En mathématiques, Le lemme de Zorn (ou théorème de Zorn, ou parfois lemme de Kuratowski-Zorn), est un théorème de la théorie des ensembles qui affirme que si un ensemble ordonné est tel que toute chaîne (sous-ensemble totalement ordonné) possède un majorant, alors il possède un élément maximal. Le lemme de Zorn est équivalent à l'axiome du choix modulo les axiomes de la théorie des ensembles de Zermelo-Fraenkel.

Le lemme de Zorn permet d'utiliser l'axiome du choix sans recourir à la théorie des ordinaux (ou à celle des bons ordres via le théorème de Zermelo). En effet, sous les hypothèses du lemme de Zorn, on peut obtenir un élément maximal par une définition par récurrence transfinie, la fonction itérée étant obtenue par axiome du choix. Cependant, les constructions par récurrence transfinie sont parfois plus intuitives (quoique plus longues) et plus informatives.

Le lemme de Zorn a des applications aussi bien en topologie, comme le théorème de Tychonov, qu'en analyse fonctionnelle, comme le théorème de Hahn-Banach, ou en algèbre, comme le théorème de Krull ou l'existence d'une clôture algébrique.

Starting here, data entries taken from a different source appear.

(** * CryptoPlus.Util.padding: a shallow embedding and its properties

    The five padding schemes of [CryptoPlus/Util/padding.py] are embedded as
    functions over byte lists in a small monad that carries what the Python
    code can observe or change: the lines printed on standard output, the
    position in the stream of [random.randint(0, 255)] draws, and a raised
    exception. *)

From Stdlib Require Import ZArith List Lia Bool.
From Stdlib Require Import Strings.Byte Strings.String DecimalString.
Import ListNotations.

Local Open Scope Z_scope.

(** ** The fragment of the Python runtime the module relies on *)

Module Py.

(** The exceptions the module can raise, directly or through a builtin. *)
Inductive exn : Type :=
| ValueError (msg : string)
| IndexError
| ZeroDivisionError
| TypeError
| OverflowError (msg : string).

(** What a call can observe and change outside its arguments. [rng] is the
    sequence of results of [random.randint(0, 255)], [rng_pos] the number of
    draws made so far. *)
Record world : Type := mkWorld {
  stdout : list string;
  rng : nat -> byte;
  rng_pos : nat
}.

Definition M (A : Type) : Type := world -> world * (exn + A).

Definition ret {A} (x : A) : M A := fun w => (w, inr x).

Definition bind {A B} (m : M A) (k : A -> M B) : M B :=
  fun w =>
    match m w with
    | (w', inl e) => (w', inl e)
    | (w', inr x) => k x w'
    end.

Definition raise {A} (e : exn) : M A := fun w => (w, inl e).

(** [print(s)] *)
Definition print (s : string) : M unit :=
  fun w => (mkWorld (stdout w ++ [s]) (rng w) (rng_pos w), inr tt).

(** [random.randint(0, 255)] *)
Definition randint_0_255 : M byte :=
  fun w => (mkWorld (stdout w) (rng w) (S (rng_pos w)), inr (rng w (rng_pos w))).

(** The outcome of a call, for statements that do not care about the
    final world. *)
Definition returns {A} (m : M A) (w : world) (x : A) : Prop :=
  snd (m w) = inr x.

Definition raises {A} (m : M A) (w : world) : Prop :=
  exists e, snd (m w) = inl e.

End Py.

Import Py.

Notation "x <- m ;; k" := (bind m (fun x => k))
  (at level 61, m at next level, right associativity).
Notation "m ;;; k" := (bind m (fun _ => k))
  (at level 61, right associativity).

(** *** bytes *)

Definition bytes : Type := list byte.

(** [len(b)] *)
Definition len (b : bytes) : Z := Z.of_nat (List.length b).

(** The integer value of a byte, as indexing a [bytearray] yields it. *)
Definition int_of_byte (x : byte) : Z := Z.of_N (Byte.to_N x).

(** One element of [bytearray([...])]: an int outside [range(0, 256)] is a
    [ValueError]. *)
Definition byte_of_int (z : Z) : M byte :=
  if z <? 0 then raise (ValueError "byte must be in range(0, 256)")
  else match Byte.of_N (Z.to_N z) with
       | Some x => ret x
       | None => raise (ValueError "byte must be in range(0, 256)")
       end.

(** [bytearray(ints)] for a list of ints. *)
Fixpoint bytearray (ints : list Z) : M bytes :=
  match ints with
  | [] => ret []
  | z :: rest =>
      x <- byte_of_int z ;;
      xs <- bytearray rest ;;
      ret (x :: xs)
  end.

(** The byte holding [z], for [z] in [0 .. 255]. *)
Definition byte_holding (z : Z) : byte :=
  match Byte.of_N (Z.to_N z) with Some x => x | None => x00 end.

(** The value of [b * k] when the count is accepted: [k] copies of [b], none
    for a count that is zero or negative. *)
Definition bytes_mul (b : bytes) (k : Z) : bytes :=
  List.concat (repeat b (Z.to_nat k)).

(** [b * k]: the count is first converted to a machine index, and a count
    below [- 2 ^ 63] does not fit one, an [OverflowError], however short [b]
    is. Counts above the largest index are not told apart here: the bytes
    object they ask for cannot exist. *)
Definition bytes_repeat (b : bytes) (k : Z) : M bytes :=
  if k <? - 2 ^ 63
  then raise (OverflowError "cannot fit 'int' into an index-sized integer")
  else ret (bytes_mul b k).

(** [a % b] on ints: floor modulus, [ZeroDivisionError] when [b] is 0. *)
Definition py_mod (a b : Z) : M Z :=
  if b =? 0 then raise ZeroDivisionError else ret (a mod b).

(** A slice bound brought into [0 .. n], as Python does for [b[i:j]]. *)
Definition clamp_index (n i : Z) : Z :=
  if i <? 0 then Z.max 0 (n + i) else Z.min i n.

(** [b[start:stop]]; [None] is an omitted bound. *)
Definition slice (b : bytes) (start stop : option Z) : bytes :=
  let n := len b in
  let lo := match start with None => 0 | Some i => clamp_index n i end in
  let hi := match stop with None => n | Some j => clamp_index n j end in
  firstn (Z.to_nat (hi - lo)) (skipn (Z.to_nat lo) b).

(** [b[i]] on a [bytearray]: an int, or [IndexError] out of range. *)
Definition getitem (b : bytes) (i : Z) : M Z :=
  let n := len b in
  let j := if i <? 0 then n + i else i in
  if (0 <=? j) && (j <? n) then
    match nth_error b (Z.to_nat j) with
    | Some x => ret (int_of_byte x)
    | None => raise IndexError
    end
  else raise IndexError.

Definition bytes_eqb (a b : bytes) : bool :=
  if list_eq_dec byte_eq_dec a b then true else false.

(** [b.rstrip(chars)]: drops the trailing bytes that occur in [chars]. *)
Fixpoint rstrip (b chars : bytes) : bytes :=
  match b with
  | [] => []
  | x :: t =>
      match rstrip t chars with
      | [] => if existsb (Byte.eqb x) chars then [] else [x]
      | r => x :: r
      end
  end.

(** [b.endswith(suffix)] *)
Definition endswith (b suffix : bytes) : bool :=
  (List.length suffix <=? List.length b)%nat
  && bytes_eqb (skipn (List.length b - List.length suffix) b) suffix.

Fixpoint starts_with (sub b : bytes) : bool :=
  match sub, b with
  | [], _ => true
  | _ :: _, [] => false
  | x :: sub', y :: b' => Byte.eqb x y && starts_with sub' b'
  end.

(** Non-overlapping occurrences of a non-empty [sub], scanning left to right;
    [skip] bytes of the last match are still to be passed over. *)
Fixpoint count_from (sub : bytes) (skip : nat) (b : bytes) : Z :=
  match b with
  | [] => 0
  | _ :: t =>
      match skip with
      | S k => count_from sub k t
      | O => if starts_with sub b
             then 1 + count_from sub (pred (List.length sub)) t
             else count_from sub 0 t
      end
  end.

(** The argument of [bytes.count]: a bytes object, or a [str]. *)
Inductive count_arg : Type :=
| ArgBytes (sub : bytes)
| ArgStr (s : string).

(** [b.count(sub, start, stop)]: counts in [b[start:stop]]; a [str] argument
    is a [TypeError]; the empty [sub] matches between all bytes. *)
Definition count (b : bytes) (sub : count_arg) (start stop : Z) : M Z :=
  match sub with
  | ArgStr _ => raise TypeError
  | ArgBytes [] => ret (len (slice b (Some start) (Some stop)) + 1)
  | ArgBytes s => ret (count_from s 0 (slice b (Some start) (Some stop)))
  end.

(** [chr(0)] *)
Definition chr0 : string := String Ascii.zero EmptyString.

(** [str(i)] for an int, as an f-string formats it. *)
Definition str_of_int (i : Z) : string := NilZero.string_of_int (Z.to_int i).

(** ** The module *)

Definition PAD : Z := 0.
Definition UNPAD : Z := 1.

Definition __bit_padding (to_pad : bytes) (length : Z) : M bytes :=
  r <- py_mod (len to_pad) length ;;
  zeros <- bytes_repeat [x00] (length - r - 1) ;;
  let padded := to_pad ++ [x80] ++ zeros in
  ret padded.

Definition __bit_padding_unpad (padded : bytes) : M bytes :=
  if bytes_eqb (slice (rstrip padded [x00]) (Some (-1)) None) [x80]
  then ret (slice (rstrip padded [x00]) None (Some (-1)))
  else ret padded.

Definition bit_padding (pad_data : bytes) (direction : Z) (length : option Z)
  : M bytes :=
  if direction =? PAD then
    match length with
    | None => raise (ValueError "Supply a valid length")
    | Some l => __bit_padding pad_data l
    end
  else if direction =? UNPAD then __bit_padding_unpad pad_data
  else raise (ValueError "Supply a valid direction").

Definition __zeros_padding (toPad : bytes) (length : Z) : M bytes :=
  pad_length <- py_mod (length - len toPad) length ;;
  zeros <- bytes_repeat [x00] pad_length ;;
  ret (toPad ++ zeros).
(** One round of the loop over the links of an entry:
<<
    href = link_el.get('href', '')
    rel = link_el.get('rel', '')
    ltype = link_el.get('type', '')
    if href.startswith('magnet:'):
        fi.magnet = href
    elif href.endswith('.torrent') or 'torrent' in ltype:
        fi.torrent_url = href
    elif rel == 'alternate' or rel == '':
        fi.link = href
>> *)
Definition link_step (fi : FeedItem) (link_el : Element) : FeedItem :=
  let href := get (py "href") [] link_el in
  let rel := get (py "rel") [] link_el in
  let ltype := get (py "type") [] link_el in
  if startswith href (py "magnet:") then set_magnet href fi
  else if endswith href (py ".torrent") || contains (py "torrent") ltype
       then set_torrent_url href fi
  else if str_eqb rel (py "alternate") || str_eqb rel [] then set_link href fi
  else fi.

(** The body of the loop of [_parse_atom] for one [entry] element. *)
Definition atom_item (entry : Element) : FeedItem :=
  let title_ := text_of (find (atom_ns ++ py "title") entry) in
  let guid_ := _text_ns entry (atom_ns ++ py "id") in
  let pub_date_ :=
    let u := _text_ns entry (atom_ns ++ py "updated") in
    if nonempty u then u else _text_ns entry (atom_ns ++ py "published") in
  fold_left link_step (findall (atom_ns ++ py "link") entry)
    {| title := title_; link := []; magnet := []; torrent_url := [];
       pub_date := pub_date_; size := 0; guid := guid_ |}.

(** [_parse_atom(root)] *)
Definition _parse_atom (root : Element) : list FeedItem :=
  map atom_item (findall (atom_ns ++ py "entry") root).

Definition is_some {A} (x : option A) : bool :=
  match x with Some _ => true | None => false end.
Lemma emits_build_storage_loop (P : Event -> bool) :
  (forall id r, P (EvBuildStorage id r) = true) ->
  forall disks idx, preserves (emits P) (build_storage_loop disks idx).
Proof.
  intros HP. induction disks as [|dev rest IH]; intros idx; cbn [build_storage_loop].
  - apply preserves_ret, emits_refl.
  - apply preserves_bind; [apply emits_trans | apply emits_call; intros r; apply HP |].
    intros r. apply preserves_bind; [apply emits_trans | apply emits_modify_guest |].
    intros _. apply IH.
Qed.

(** Nothing in [start_install] removes a volume or unlinks a file. *)
Lemma start_install_never_deletes (dry return_xml doboot transient : bool) :
  preserves (emits (fun ev => negb (is_deletion ev)))
    (start_install dry return_xml doboot transient).
Proof.
  unfold start_install, _flag_autostart. unfold_methods.
  emits_walk; apply emits_build_storage_loop; reflexivity.
Qed.

(** *** Rollback of created disks *)

Lemma remove_created_disk_run (disk : DeviceDisk) (p : string) (s : State) :
  path disk = Some p ->
  _remove_created_disk disk s =
    (Ok tt,
     mkState (self s) (guest s) (snd (removal_run disk p (world s)))
       (trace s ++ announced disk :: fst (removal_run disk p (world s)))
       (next_obj s)).
Proof.
  intros Epath.
  unfold _remove_created_disk, logging. fold (announced disk).
  unfold path_basename, os_unlink_path, removal_run, failure_logged, bind,
    try_except, emit, call, ret, raise, except_Exception.
  rewrite Epath. cbn [trace guest self world next_obj].
  destruct (meter_start _ (world s)) as [[u|e] w1];
    cbn [trace guest self world next_obj fst snd];
    [|rewrite <- !app_assoc; reflexivity].
  destruct (vol_object disk) as [vol|]; cbn [trace guest self world next_obj].
  - destruct (vol_delete vol w1) as [[ud|e] w2];
      cbn [trace guest self world next_obj fst snd];
      [|rewrite <- !app_assoc; reflexivity].
    destruct (meter_end w2) as [[[]|e] w3];
      cbn [trace guest self world next_obj fst snd];
      rewrite <- !app_assoc; reflexivity.
  - destruct (os_unlink p w1) as [[ud|e] w2];
      cbn [trace guest self world next_obj fst snd];
      [|rewrite <- !app_assoc; reflexivity].
    destruct (meter_end w2) as [[[]|e] w3];
      cbn [trace guest self world next_obj fst snd];
      rewrite <- !app_assoc; reflexivity.
Qed.

Lemma remove_created_disk_no_path (disk : DeviceDisk) (s : State) :
  path disk = None ->
  _remove_created_disk disk s =
    (Raise (mkExn TypeError "expected str, bytes or os.PathLike object, not NoneType"),
     mkState (self s) (guest s) (world s) (trace s ++ [announced disk]) (next_obj s)).
Proof.
  intros Epath.
  unfold _remove_created_disk, logging. fold (announced disk).
  unfold path_basename, bind, emit, raise. rewrite Epath. reflexivity.
Qed.

Lemma for_each_removals (disks : list DeviceDisk) :
  forall s : State,
    for_each disks _remove_created_disk s =
      (fst (removals disks (world s)),
       mkState (self s) (guest s) (snd (snd (removals disks (world s))))
         (trace s ++ fst (snd (removals disks (world s)))) (next_obj s)).
Proof.
  induction disks as [|disk rest IH]; intros s.
  - cbn. rewrite app_nil_r. destruct s; reflexivity.
  - cbn [for_each removals]. unfold bind at 1.
    destruct (path disk) as [p|] eqn:Epath.
    + rewrite (remove_created_disk_run disk p s Epath). rewrite IH.
      cbn [trace guest self world next_obj].
      destruct (removal_run disk p (world s)) as [evs w1]. cbn [fst snd].
      destruct (removals rest w1) as [r [evs' w2]]. cbn [fst snd].
      rewrite <- app_assoc. reflexivity.
    + rewrite (remove_created_disk_no_path disk s Epath). reflexivity.
Qed.

Lemma cleanup_created_disks_run_exact (s : State) :
  cleanup_created_disks s =
    (fst (removals (get_created_disks (guest s)) (world s)),
     mkState (self s) (guest s)
       (snd (snd (removals (get_created_disks (guest s)) (world s))))
       (trace s ++ fst (snd (removals (get_created_disks (guest s)) (world s))))
       (next_obj s)).
Proof.
  unfold cleanup_created_disks, bind, get.
  destruct (get_created_disks (guest s)) as [|d l] eqn:E.
  - cbn. rewrite app_nil_r. destruct s; reflexivity.
  - apply for_each_removals.
Qed.

Lemma removals_result (disks : list DeviceDisk) :
  forall w : World,
    fst (removals disks w) =
      if forallb has_path disks then Ok tt
      else Raise (mkExn TypeError
                    "expected str, bytes or os.PathLike object, not NoneType").
Proof.
  induction disks as [|disk rest IH]; intros w; [reflexivity|].
  cbn [removals forallb]. unfold has_path at 1.
  destruct (path disk) as [p|]; [|reflexivity].
  destruct (removal_run disk p w) as [evs w1].
  pose proof (IH w1) as X. destruct (removals rest w1) as [r [evs' w2]].
  cbn [fst andb] in *. exact X.
Qed.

Il doit son nom au mathématicien Max Zorn qui, dans un article de 1935, en donnait le premier un large nombre d'applications, en redémontrant des résultats connus d'algèbre. Cependant Kazimierz Kuratowski en avait déjà publié une version en 1922, et plusieurs mathématiciens, à commencer par Felix Hausdorff en 1907, avaient introduit des principes du maximum proches du lemme de Zorn.

Ensemble inductif

Un ensemble ordonné tel que toute chaîne (sous-ensemble totalement ordonné) possède un majorant est souvent appelé ensemble inductif. Le lemme de Zorn devient :

Lemme de Zorn — Tout ensemble inductif admet au moins un élément maximal.

L'ensemble des parties d'un ensemble E muni de l'inclusion est un exemple d'ensemble inductif : E est un majorant de toute chaîne (pour l'inclusion) de parties de E, qui ne présente cependant pas d'intérêt pour le lemme de Zorn, puisque E est également un élément maximal.

Par contre on obtient des applications utiles en choisissant un sous-ensemble adéquat de l'ensemble des parties de E (toujours muni de l'inclusion), qui doit alors être inductif, la réunion des éléments de la chaîne (non vide) peut fournir un candidat pour le majorant.

Prenons le cas de l'ensemble I(E,F) des graphes d'injections partielles de E dans F, où E et F sont deux ensembles quelconques : ce sont les sous-ensembles G de E × F vérifiant :

Si (x,y) ∈ G et (x,y’) ∈ G, alors y = y’
Si (x,y) ∈ G et (x’,y) ∈ G, alors x = x’ .

L'ensemble I(E,F) muni de l'inclusion est un ensemble inductif. En effet ∅ ∈ I(E,F) et majore la chaîne vide. Une chaîne non vide est majorée par la réunion de ses éléments qui est bien le graphe d'une injection partielle car deux couples de la réunion sont nécessairement dans un même élément de la chaîne (puisque celle-ci est totalement ordonnée). On déduit du lemme de Zorn l'existence d'un élément maximal, dont il n'est pas difficile de vérifier qu'il est le graphe d'une injection de E dans F, ou d'une injection de F dans E (cas non exclusifs).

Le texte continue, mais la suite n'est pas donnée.